Fortunately for me I am more ambidextrous. Writing is more comfortable left handed, but most other tasks I can do with my right hand.


----------



## Miket (Jan 27, 2008)

I'm left handed but I prefer a right handed circular saw. I like being about to peek over the blade to see where I'm cutting.


----------



## mart (Jun 23, 2008)

I am the same with the right handed circular saw. I like to see the cut line. The cordless drill is a constant source of irritation. I am always grabbing my old makita for that reason, underpowered as it is. The plate jointer bugs me some as well. I have gotten out of plenty of work for the lack of left handed shovels and rakes. I know they make left handed tape measures but haven't bought one yet.

Mart


----------



## tenontim (Feb 24, 2008)

All the years that I've been working wood (left handed), I've decided that some of the things that I know were made for right handed people just don't make sense. Take the table saw for instance. Why would you cross cut a board with the miter gauge on the left of the blade? You've got all of that wood(the part you want to keep) hanging over the left side of the saw and the small little cut off has up to 3 feet of table top to support it. I don't know if it's a lefty thing, but I've always used my miter gauge on the right side of the blade, so it was supported by the large part of the table. 
I've taught a few people that art of wood working and I'm proud to say, I taught them to do it from the lefty point of view.


----------



## Grumpy (Nov 9, 2007)

Gary, thats a good idea of yours. They could also make left handed plumb bobs & left handed axe handles.LOL


----------



## Grumpy (Nov 9, 2007)

Betsy, a lefty (or lots of us) hold a spoon in their left hand. The fork is also held in the left hand, as in knife & fork!.


----------



## CharlieM1958 (Nov 7, 2006)

It's those damned scissors!!!!

I agree with Mike about circular saws. To me, a right handed circular saw makes perfect sense for a lefty.


----------



## Grumpy (Nov 9, 2007)

Lee, I am glad I am a lefty, its just old age that's made me grumpy.LOL


----------



## MrWoody (Jan 25, 2008)

I've learned to work with either left or right handed tools. I use my left hand only for writing and very fine control on hand tools.


----------



## Grumpy (Nov 9, 2007)

One advantage of being a lefty, I use my right hand to control the computer mouse & my left to write & key with.


----------



## Blake (Oct 17, 2007)

I'm so confused. What is it about a biscuit jointer or a cordless drill that is frustrating for a lefty? They are almost completely symmetrical. The only difference I can see on the biscuit jointer is the dust collection port and the only difference I can see on the cordless drill is the direction you push the switch to reverse it.


----------



## CharlieM1958 (Nov 7, 2006)

Blake, I'm not sure about the drill thing either….. I can see where it might be a factor depending on the design of the particular model.

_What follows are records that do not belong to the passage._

(** * LTI 1.3 launch flow of the Globe Expedition Journal backend

    A shallow embedding of [internal/lti] (state store, session manager,
    token validator, platform repository and the login/launch handlers)
    together with the properties its specification states about them.

    Go values are modelled as follows: strings and byte slices as [string],
    [uint] and [int] as [Z], [float64] as the floating-point numbers of
    the standard library, [time.Time] as a number of nanoseconds on the
    process clock, pointers to [StateData] as locations of an explicit heap,
    Go maps as [gmap], database tables as lists of rows. *)

From Stdlib Require Import ZArith Lia SpecFloat.
From stdpp Require Import gmap strings list fin_maps.

Open Scope Z_scope.

(** ** float64

    IEEE 754 binary64 with round-to-nearest-even, as the standard
    library specifies it ([SpecFloat]). *)
Module float64.

Definition prec : Z := 53.
Definition emax : Z := 1024.

(** [float64(z)] for an integer [z]. *)
Definition ofInt (z : Z) : spec_float := binary_normalize prec emax z 0 false.

Definition add : spec_float -> spec_float -> spec_float := SFadd prec emax.
Definition div : spec_float -> spec_float -> spec_float := SFdiv prec emax.

(** [int(f)]: the fraction is discarded. What Go does with a value that
    does not fit the integer type, an infinity or a NaN is left to the
    implementation; those get 0 here. *)
Definition toInt (f : spec_float) : Z :=
  match f with
  | S754_finite s m e =>
      let v := if 0 <=? e then Z.pos m * 2 ^ e else Z.pos m / 2 ^ (- e) in
      if s then - v else v
  | _ => 0
  end.

End float64.

(** ** package time *)
Module time.

(** [time.Time]: an instant, counted in nanoseconds from the zero [Time].
    Where a property needs it, the clock is assumed not to step backwards
    (the readings of [time.Now] carry the monotonic clock). *)
Definition Time := Z.

Definition IsZero (t : Time) : bool := bool_decide (t = 0).
(** [time.Duration] is an [int64] count of nanoseconds. *)
Definition Duration := Z.

Definition minDuration : Duration := - 2 ^ 63.
Definition maxDuration : Duration := 2 ^ 63 - 1.

Definition Nanosecond : Duration := 1.
Definition Second : Duration := 1000000000.
Definition Minute : Duration := 60 * Second.

(** [int64] wrap-around, for arithmetic on durations. *)
Definition wrap64 (z : Z) : Z := (z + 2 ^ 63) mod 2 ^ 64 - 2 ^ 63.

(** [t.Sub(u)]: the difference, saturated to the range of [Duration]. *)
Definition Sub (t u : Time) : Duration :=
  if decide (t - u < minDuration) then minDuration
  else if decide (maxDuration < t - u) then maxDuration
  else t - u.

(** [t.Add(d)]. *)
Definition Add (t : Time) (d : Duration) : Time := t + d.

(** [t.Truncate(time.Second)]: round down to a whole second. *)
Definition TruncateSecond (t : Time) : Time := t - t mod Second.

(** [d.Seconds()]:
    [sec := d / Second; nsec := d % Second;
     return float64(sec) + float64(nsec)/1e9]. *)
Definition Seconds (d : Duration) : spec_float :=
  let sec := Z.quot d Second in
  let nsec := Z.rem d Second in
  float64.add (float64.ofInt sec)
    (float64.div (float64.ofInt nsec) (float64.ofInt 1000000000)).

End time.

(** ** state.go *)
Module StateStore.

(** [StateData]: the state information of one LTI launch. *)
Record StateData := mkStateData {
  Nonce : string;
  TargetLinkURI : string;
  ClientID : string;
  CreatedAt : time.Time
}.

Definition setCreatedAt (now : time.Time) (d : StateData) : StateData :=
  {| Nonce := Nonce d; TargetLinkURI := TargetLinkURI d;
     ClientID := ClientID d; CreatedAt := now |}.

(** A [*StateData]: the address of a [StateData] object. *)
Definition ptr := positive.

(** The store holds pointers ([states map[string]*StateData]); the objects
    live in the heap they share with the callers of the store. *)
Record t := mk {
  heap : gmap ptr StateData;
  states : gmap string ptr
}.

(** [NewStateStore] (and the literal the tests build): an empty map. *)
Definition NewStateStore (h : gmap ptr StateData) : t :=
  {| heap := h; states := ∅ |}.

(** [&StateData{...}]: allocation of a fresh object by a caller. *)
Definition alloc (d : StateData) (s : t) : ptr * t :=
  let p := fresh (dom (heap s)) in
  (p, {| heap := <[p := d]> (heap s); states := states s |}).

(** [Store]: [data.CreatedAt = time.Now(); s.states[state] = data].
    [None] is the panic of the assignment through a nil (unallocated)
    pointer, which happens before the map is touched. *)
Definition Store (state : string) (data : ptr) (now : time.Time) (s : t)
  : option t :=
  match heap s !! data with
  | None => None
  | Some d =>
      Some {| heap := <[data := setCreatedAt now d]> (heap s);
              states := <[state := data]> (states s) |}
  end.

(** [Get]: look the state up and delete it when it is there. *)
Definition Get (state : string) (s : t) : option ptr * t :=
  match states s !! state with
  | Some data =>
      (Some data, {| heap := heap s; states := delete state (states s) |})
  | None => (None, s)
  end.

(** [Peek]: look the state up, leave the map alone. *)
Definition Peek (state : string) (s : t) : option ptr :=
  states s !! state.

(** The object behind a pointer the store returned. *)
Definition deref (s : t) (p : ptr) : option StateData := heap s !! p.

Definition ttl : time.Duration := 10 * time.Minute.

(** The test of the sweep: [now.Sub(data.CreatedAt) > 10*time.Minute].
    Pointers in the map are never nil ([Store] dereferences before it
    inserts, see [wf]), so the last branch is not reached. *)
Definition expired (now : time.Time) (h : gmap ptr StateData) (p : ptr)
  : bool :=
  match h !! p with
  | Some d => bool_decide (ttl < time.Sub now (CreatedAt d))
  | None => false
  end.

(** One tick of [cleanup]: the loop body, run by the ticker once a minute.
    Ranging over a Go map while deleting from it visits every entry that
    is not deleted before it is reached, so the body removes exactly the
    entries that satisfy the test. *)
Definition cleanup (now : time.Time) (s : t) : t :=
  {| heap := heap s;
     states := filter (fun kp => expired now (heap s) kp.2 = false)
                      (states s) |}.

(** What a client of the store can do, with the clock reading of the call
    where the code reads the clock: the calls of the store, the allocation
    of a [StateData], and an assignment through a [*StateData] it holds
    ([*data = d], or a write to one of the exported fields). The store
    keeps the pointer it was given and hands it out again, so such a write
    reaches the object of an entry. *)
Inductive call :=
| CallStore (state : string) (data : ptr) (now : time.Time)
| CallGet (state : string)
| CallPeek (state : string)
| Tick (now : time.Time)
| New (d : StateData)
| Assign (data : ptr) (d : StateData).

(** A panicking [Store], and a panicking assignment through a nil
    pointer, leave the store as it was. *)
Definition step (c : call) (s : t) : t :=
  match c with
  | CallStore state data now => default s (Store state data now s)
  | CallGet state => (Get state s).2
  | CallPeek _ => s
  | Tick now => cleanup now s
  | New d => (alloc d s).2
  | Assign data d =>
      match heap s !! data with
      | Some _ => {| heap := <[data := d]> (heap s); states := states s |}
      | None => s
      end
  end.

Definition run (cs : list call) (s : t) : t :=
  foldl (fun s c => step c s) s cs.

(** Whether a call stores under [state]. *)
Definition stores (state : string) (c : call) : Prop :=
  match c with
  | CallStore state' _ _ => state' = state
  | _ => False
  end.

(** Bookkeeping for the properties (not part of the program): the clock
    reading of the latest call, and the time of the latest successful
    [Store] per state token and per [StateData] object. *)
Record ghost := mkGhost {
  clock : time.Time;
  byState : gmap string time.Time;
  byPtr : gmap ptr time.Time
}.

Definition ghost0 (t0 : time.Time) : ghost :=
  {| clock := t0; byState := ∅; byPtr := ∅ |}.

Definition track (c : call) (s : t) (g : ghost) : ghost :=
  match c with
  | CallStore state data now =>
      match heap s !! data with
      | Some _ =>
          {| clock := now;
             byState := <[state := now]> (byState g);
             byPtr := <[data := now]> (byPtr g) |}
      | None =>
          {| clock := now; byState := byState g; byPtr := byPtr g |}
      end
  | Tick now => {| clock := now; byState := byState g; byPtr := byPtr g |}
  | _ => g
  end.

Definition runG (cs : list call) (sg : t * ghost) : t * ghost :=
  foldl (fun sg c => (step c sg.1, track c sg.1 sg.2)) sg cs.

(** The clock does not go backwards from one call to the next. *)
Fixpoint ordered (t0 : time.Time) (cs : list call) : Prop :=
  match cs with
  | [] => True
  | CallStore _ _ now :: cs' => t0 <= now /\ ordered now cs'
  | Tick now :: cs' => t0 <= now /\ ordered now cs'
  | _ :: cs' => ordered t0 cs'
  end.

(** No [StateData] object is handed to [Store] twice (the login handler
    allocates a new one for every call). *)
Fixpoint unshared (used : gset ptr) (cs : list call) : Prop :=
  match cs with
  | [] => True
  | CallStore _ data _ :: cs' =>
      (data ∉ used) /\ unshared ({[data]} ∪ used) cs'
  | _ :: cs' => unshared used cs'
  end.

(** No client assigns to a [StateData] while the store holds it. *)
Fixpoint handsOff (cs : list call) (s : t) : Prop :=
  match cs with
  | [] => True
  | c :: cs' =>
      match c with
      | Assign data _ => forall k, states s !! k <> Some data
      | _ => True
      end /\ handsOff cs' (step c s)
  end.

(** Every entry's object carries the time of the latest [Store] of that
    object, which is not before the entry's own insertion. *)
Definition stamped (sg : t * ghost) : Prop :=
  forall k p, states sg.1 !! k = Some p ->
    exists d ti tp,
      heap sg.1 !! p = Some d /\ byState sg.2 !! k = Some ti /\
      byPtr sg.2 !! p = Some tp /\ CreatedAt d = tp /\
      ti <= tp /\ tp <= clock sg.2.

(** Without sharing, the two times coincide. *)
Definition exclusive (used : gset ptr) (sg : t * ghost) : Prop :=
  forall k p, states sg.1 !! k = Some p ->
    p ∈ used /\ byState sg.2 !! k = byPtr sg.2 !! p.

(** Every pointer in the map is allocated. *)
Definition wf (s : t) : Prop :=
  forall k p, states s !! k = Some p -> is_Some (heap s !! p).

End StateStore.

(** ** The token library ([github.com/golang-jwt/jwt/v5])

    The library is not part of the repository. Its control flow is written
    out here because the session manager and the token validator pass it
    callbacks and options; the wire format (JSON and base64url) and the
    cryptographic primitives stay parameters. *)
Module jwt.

Inductive Hash := SHA256 | SHA384 | SHA512.

(** The signing methods the library registers, by Go type. *)
Inductive SigningMethod :=
| SigningMethodHMAC (h : Hash)
| SigningMethodRSA (h : Hash)
| SigningMethodRSAPSS (h : Hash)
| SigningMethodECDSA (h : Hash)
| SigningMethodEd25519
| signingMethodNone.

Definition SigningMethodHS256 : SigningMethod := SigningMethodHMAC SHA256.

Definition bits (h : Hash) : string :=
  match h with SHA256 => "256" | SHA384 => "384" | SHA512 => "512" end.

Definition Alg (m : SigningMethod) : string :=
  match m with
  | SigningMethodHMAC h => "HS" +:+ bits h
  | SigningMethodRSA h => "RS" +:+ bits h
  | SigningMethodRSAPSS h => "PS" +:+ bits h
  | SigningMethodECDSA h => "ES" +:+ bits h
  | SigningMethodEd25519 => "EdDSA"
  | signingMethodNone => "none"
  end.

Definition registered : list SigningMethod :=
  [SigningMethodHMAC SHA256; SigningMethodHMAC SHA384;
   SigningMethodHMAC SHA512;
   SigningMethodRSA SHA256; SigningMethodRSA SHA384; SigningMethodRSA SHA512;
   SigningMethodRSAPSS SHA256; SigningMethodRSAPSS SHA384;
   SigningMethodRSAPSS SHA512;
   SigningMethodECDSA SHA256; SigningMethodECDSA SHA384;
   SigningMethodECDSA SHA512;
   SigningMethodEd25519; signingMethodNone].

(** [GetSigningMethod]: the registered method of that name, if any. *)
Definition GetSigningMethod (alg : string) : option SigningMethod :=
  head (filter (fun m => Alg m = alg) registered).

(** Keys, as the [interface{}] a key function returns. *)
Inductive Key :=
| Bytes (k : string)
| PublicKey (k : string)
| UnsafeAllowNoneSignatureType.
(** C1. With speakers A and B, the default policy constants and
    [autoMode = true], after [SPEAKER_SET{A}] and [k <= 60] events [TICK{1}]
    the clock reads [k], A is the active speaker, and the phase is
    MONITORING for [k < 30], IMBALANCE_DETECTED for [30 <= k < 45], NUDGE
    for [45 <= k < 60] and STRUCTURED_TURN_TAKING for [k = 60]: the phase
    changes on the ticks that make [totalSeconds] 30, 45 and 60. *)
Theorem escalation_timeline (k : nat) :
  (k ≤ 60)%nat →
  autoMode (ctx engineAB) = true ∧
  (totalSeconds (ctx (A_speaks_for k)) == inject_Z (Z.of_nat k))%Q ∧
  activeSpeaker (ctx (A_speaks_for k)) = Some "A" ∧
  state (A_speaks_for k) = escalation_phase k.
Proof.
  intros Hk. split; [reflexivity|].
  pose proof escalation_check_all as H.
  rewrite forallb_forall in H. specialize (H k).
  unfold escalation_check in H.
  rewrite !andb_true_iff, !bool_decide_eq_true in H.
  destruct H as [[H1 H2] H3]; [apply in_seq; lia|].
  apply Qeq_bool_iff in H1. auto.
Qed.

Lemma escalation_timeline_witness :
  state (A_speaks_for 29) = DiscussionState.MONITORING ∧
  state (A_speaks_for 30) = DiscussionState.IMBALANCE ∧
  state (A_speaks_for 44) = DiscussionState.IMBALANCE ∧
  state (A_speaks_for 45) = DiscussionState.NUDGE ∧
  state (A_speaks_for 59) = DiscussionState.NUDGE ∧
  state (A_speaks_for 60) = DiscussionState.STRUCTURED.
Proof.
  refine (conj _ (conj _ (conj _ (conj _ (conj _ _))))).
  - apply (escalation_timeline 29). lia.
  - apply (escalation_timeline 30). lia.
  - apply (escalation_timeline 44). lia.
  - apply (escalation_timeline 45). lia.
  - apply (escalation_timeline 59). lia.
  - apply (escalation_timeline 60). lia.
Defined.

Lemma grace_check_all : forallb grace_check (seq 0 15) = true.
Proof. vm_compute. reflexivity. Qed.

(** C5. With speakers A and B, after [SPEAKER_SET{A}] and after each of the
    14 following [TICK{1}] events [imbalanceFlag] is false: [totalSeconds]
    is below 15, although from the first tick on the dominance score is
    at least the threshold. *)
Theorem grace_period_suppresses_flag (k : nat) :
  (k ≤ 14)%nat →
  let c := ctx (A_speaks_for k) in
  imbalanceFlag c = false ∧
  (totalSeconds c < 15)%Q ∧
  ((1 ≤ k)%nat → (imbalanceScoreThreshold c <= dominanceScore c)%Q).
Proof.
  intros Hk c.
  pose proof grace_check_all as H.
  rewrite forallb_forall in H. specialize (H k).
  unfold grace_check in H. fold c in H.
  rewrite !andb_true_iff, negb_true_iff, orb_true_iff in H.
  destruct H as [[H1 H2] H3]; [apply in_seq; lia|].
  split; [exact H1|]. split.
  - unfold ltb in H2. apply negb_true_iff in H2.
    apply Qnot_le_lt. intros Hle. apply Qle_bool_iff in Hle. congruence.
  - intros H1k. destruct H3 as [H3|H3].
    + apply Nat.eqb_eq in H3. lia.
    + apply Qle_bool_iff. exact H3.
Qed.

Lemma grace_period_suppresses_flag_witness :
  imbalanceFlag (ctx (A_speaks_for 14)) = false ∧
  (imbalanceScoreThreshold (ctx (A_speaks_for 14))
     <= dominanceScore (ctx (A_speaks_for 14)))%Q.
Proof.
  split.
  - apply (grace_period_suppresses_flag 14). lia.
  - apply (grace_period_suppresses_flag 14); lia.
Defined.

(** ** Building blocks: what each method leaves alone *)

Lemma run_app evs1 evs2 e : run (evs1 ++ evs2) e = run evs2 (run evs1 e).
Proof. unfold run. apply fold_left_app. Qed.

Lemma run_invariant (P : DiscussionEngine → Prop) (A : DiscussionEvent → Prop) :
  (∀ e ev, A ev → P e → P (send ev e)) →
  ∀ evs e, Forall A evs → P e → P (run evs e).
Proof.
  intros Hstep evs. induction evs as [|ev evs IH]; intros e HA HP; [exact HP|].
  inversion HA; subst. simpl. apply IH; [assumption|]. apply Hstep; assumption.
Qed.

Lemma updateMetrics_eq e :
  ∃ d b, updateMetrics e = e |> upd (set_dominanceScore d) |> upd (set_imbalanceFlag b).
Proof.
  unfold updateMetrics.
  case_if; eexists _, _; reflexivity.
Qed.

Lemma updateMetrics_state e : state (updateMetrics e) = state e.
Proof. destruct (updateMetrics_eq e) as (d & b & ->). reflexivity. Qed.

Lemma setState_state next e : state (setState next e) = next.
Proof.
  unfold setState. case_bool_decide as H; [exact H|].
  rewrite updateMetrics_state. destruct next; try reflexivity.
  simpl. case_bool_decide; reflexivity.
Qed.

(** ** [indexOf] and indexing *)

Lemma indexOf_from_spec (l : list string) (x : string) (i : Z) :
  0 ≤ i →
  (indexOf_from i l x = -1 ∧ x ∉ l) ∨
  (i ≤ indexOf_from i l x < i + Z.of_nat (length l) ∧
   l !! Z.to_nat (indexOf_from i l x - i) = Some x).
Proof.
  revert i. induction l as [|y l IH]; intros i Hi; simpl.
  - left. split; [reflexivity | apply not_elem_of_nil].
  - case_bool_decide as Hy.
    + right. subst y. split; [lia|]. replace (i - i) with 0 by lia. reflexivity.
    + destruct (IH (i + 1)) as [[E Hn]|[Hr Hl]]; [lia | |].
      * left. split; [exact E|]. rewrite not_elem_of_cons. split; [congruence | exact Hn].
      * right. split; [lia|].
        replace (Z.to_nat (indexOf_from (i + 1) l x - i))
          with (S (Z.to_nat (indexOf_from (i + 1) l x - (i + 1)))) by lia.
        exact Hl.
Qed.

Lemma indexOf_spec (l : list string) (x : string) :
  (indexOf l x = -1 ∧ x ∉ l) ∨
  (0 ≤ indexOf l x < Z.of_nat (length l) ∧ at_index l (indexOf l x) = Some x).
Proof.
  unfold indexOf, at_index.
  destruct (indexOf_from_spec l x 0) as [H|[Hr Hl]]; [lia | left; exact H | right].
  split; [lia|]. rewrite Z.sub_0_r in Hl.
  destruct (Z.ltb_spec (indexOf_from 0 l x) 0); [lia | exact Hl].
Qed.

Lemma at_index_Some_lt (l : list string) (i : Z) (x : string) :
  at_index l i = Some x → 0 ≤ i < Z.of_nat (length l).
Proof.
  unfold at_index. destruct (Z.ltb_spec i 0) as [Hneg|Hpos]; [discriminate|].
  intros Hl. apply lookup_lt_Some in Hl. lia.
Qed.

(** ** The structured-turn invariant *)

Lemma turn_ok_updateMetrics e : turn_ok e → turn_ok (updateMetrics e).
Proof. destruct (updateMetrics_eq e) as (d & b & ->). exact id. Qed.

Lemma or_null_cases (o : option string) : or_null o = None ∨ or_null o = o.
Proof. unfold or_null. destruct (truthy o); auto. Qed.

Lemma turn_ok_setState next e : turn_ok e → turn_ok (setState next e).
Proof.
  intros He. unfold setState. case_bool_decide as Hprev; [exact He|].
  apply turn_ok_updateMetrics. intros Hst.
  destruct next; simpl in Hst; try discriminate.
  { revert Hst. case_bool_decide; discriminate. }
  simpl. split; [lia|]. split.
  - destruct (speakers (ctx e)); [right; split; reflexivity | left; simpl; lia].
  - apply or_null_cases.
Qed.

Lemma turn_ok_nextTurn e : turn_ok e → turn_ok (nextTurn e).
Proof.
  intros He. unfold nextTurn. case_bool_decide as Hst; simpl; [|exact He].
  destruct (He Hst) as (H0 & _ & _).
  destruct (Z.leb_spec (Z.of_nat (length (turnOrder (ctx e)))) (turnIndex (ctx e) + 1)).
  - intros Hs. rewrite setState_state in Hs. discriminate.
  - intros _. simpl. split; [lia|]. split; [left; lia | right; reflexivity].
Qed.

Lemma turn_ok_other_phase e : state e ≠ DiscussionState.STRUCTURED → turn_ok e.
Proof. intros H Hs. contradiction. Qed.

Lemma turn_ok_autoAdvanceIfNeeded e : turn_ok e → turn_ok (autoAdvanceIfNeeded e).
Proof.
  intros He. unfold autoAdvanceIfNeeded.
  destruct (autoMode (ctx e)); simpl; [|exact He].
  destruct (state e) eqn:Hst.
  - destruct (quietMode (ctx e)).
    { apply turn_ok_other_phase. simpl. congruence. }
    destruct (imbalanceFlag (ctx e)).
    2:{ apply turn_ok_other_phase. simpl. congruence. }
    simpl. case_if.
    + apply turn_ok_setState, turn_ok_other_phase. simpl. congruence.
    + apply turn_ok_other_phase. simpl. congruence.
  - case_if;
      [apply turn_ok_setState|]; exact He.
  - case_if;
      [apply turn_ok_setState|]; exact He.
  - case_if;
      [apply turn_ok_nextTurn|]; exact He.
  - case_if;
      [apply turn_ok_setState|]; exact He.
  - case_if;
      [apply turn_ok_setState|]; exact He.
Qed.

Lemma turn_ok_tick_effects dt e : turn_ok e → turn_ok (tick_effects dt e).
Proof.
  intros He. unfold tick_effects. simpl.
  destruct (activeSpeaker (ctx e)) as [a|]; [|exact He].
  case_if; exact He.
Qed.

Lemma turn_ok_send ev e : turn_ok e → turn_ok (send ev e).
Proof.
  intros He. destruct ev; simpl; try exact He.
  - (* SPEAKER_SET *)
    assert (He' : turn_ok (if negb (is_name (activeSpeaker (ctx e)) name)
                           then upd (set_currentMonologueSeconds 0) e else e)).
    { destruct (negb _); exact He. }
    revert He'. generalize (if negb (is_name (activeSpeaker (ctx e)) name)
                            then upd (set_currentMonologueSeconds 0) e else e).
    clear e He. intros e He.
    case_bool_decide as Hst.
    + destruct (indexOf_spec (turnOrder (ctx e)) name) as [[E _]|[Hr Hl]].
      * rewrite E. exact He.
      * destruct (Z.eqb_spec (indexOf (turnOrder (ctx e)) name) (-1)); [lia|].
        intros _. simpl. split; [lia|]. split; [left; lia | right; symmetry; exact Hl].
    + apply turn_ok_other_phase. exact Hst.
  - (* SILENCE *)
    intros Hs. destruct (He Hs) as (H0 & H1 & _). simpl. auto.
  - (* TICK *)
    apply turn_ok_autoAdvanceIfNeeded, turn_ok_updateMetrics, turn_ok_tick_effects, He.
  - (* NEXT_TURN *)
    apply turn_ok_nextTurn, He.
  - (* SET_QUIET_MODE *)
    apply turn_ok_updateMetrics. exact He.
  - (* ADD_SPEAKER *)
    destruct (negb _); [apply turn_ok_updateMetrics|]; exact He.
  - (* REMOVE_SPEAKER *)
    apply turn_ok_updateMetrics.
    destruct (is_name (quietSpeaker _) name);
      destruct (is_name (activeSpeaker _) name) eqn:Ha; simpl;
      try exact He; intros Hs; destruct (He Hs) as (H0 & H1 & H2); simpl; auto.
  - (* SET_TALK_TIME *)
    destruct (talkTime (ctx e) !! name); [apply turn_ok_updateMetrics|]; exact He.
  - (* SET_SILENCE *)
    apply turn_ok_updateMetrics. exact He.
  - (* FORCE_STATE *)
    apply turn_ok_setState, He.
Qed.

Lemma turn_ok_constructor sp th : turn_ok (constructor sp th).
Proof. apply turn_ok_other_phase. discriminate. Qed.

(** C4, as the code has it.  In every engine state reached from the
    constructor whose phase is STRUCTURED_TURN_TAKING: [0 <= turnIndex];
    [turnIndex < turnOrder.length] unless [turnOrder] is empty (then
    [turnIndex = 0]); and [activeSpeaker] is either [null] or
    [turnOrder[turnIndex]]. *)
Theorem structured_turn_invariant (sp : list string) (th : Thresholds)
    (evs : list DiscussionEvent) :
  let e := run evs (constructor sp th) in
  state e = DiscussionState.STRUCTURED →
  0 ≤ turnIndex (ctx e) ∧
  (turnIndex (ctx e) < Z.of_nat (length (turnOrder (ctx e))) ∨
   (turnOrder (ctx e) = [] ∧ turnIndex (ctx e) = 0)) ∧
  (activeSpeaker (ctx e) = None ∨
   activeSpeaker (ctx e) = at_index (turnOrder (ctx e)) (turnIndex (ctx e))).
Proof.
  intros e. subst e.
  apply (run_invariant turn_ok (λ _, True)).
  - intros e ev _. apply turn_ok_send.
  - apply Forall_true. done.
  - apply turn_ok_constructor.
Qed.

The dust port on the biscuit joiner may not seem like much, but if you don't believe it matters, try using it both ways, without the bag, and see what happens. If you hold the handle in your right hand, you'll be standing to the left of the machine and debris will blow right past you. Hold it in your left hand, and the dust blows straight into you.


----------



## bigwood (Jun 19, 2008)

Being a lefty never seemed to slow David Marks down any.

I'm a bit ambidexerous. I cut on a table saw using my left hand and stand to the right. Come to think of it I cut with a circular saw left handed very often.

My sister is left handed. I tell her she can probably get a handicapped pass for her car for that.


----------



## pommy (Apr 17, 2008)

being lefthanded i find all tools are are designed for right handed people so heres my rant all you righties stuff you lol you should try cutting timber striaght with a hand saw

or you all may think i'm just crap at sawing timber full stop lol!!!!


----------



## Sawdust2 (Mar 18, 2007)

Agreed. I've always liked that circular saws are made for righties because I can see the line when I cut with mine.
And I modified my bandsaw for left handed usage.
And my drill press is not a problem. I use my left hand for fine adjustment of the wood and my right hand just works the quill up and down, something really simple that left mindedness can easily control.

Being lefthanded gave me the ability to see that there are myriad ways of overcoming the pseudo-control that the righties want to put on us. Righties, on the other hand, are stuck with what they always had.

My $.03

Lee


----------



## scottb (Jul 21, 2006)

that's funny Tim. My little ones a lefty so I'm becoming aware of things that may, or may not even bug her. But as for the Table Saw, I (as a righty) find working on the left of the fence much more comfortable. My FIL seems to prefer the right (as a righty) and I can't see why.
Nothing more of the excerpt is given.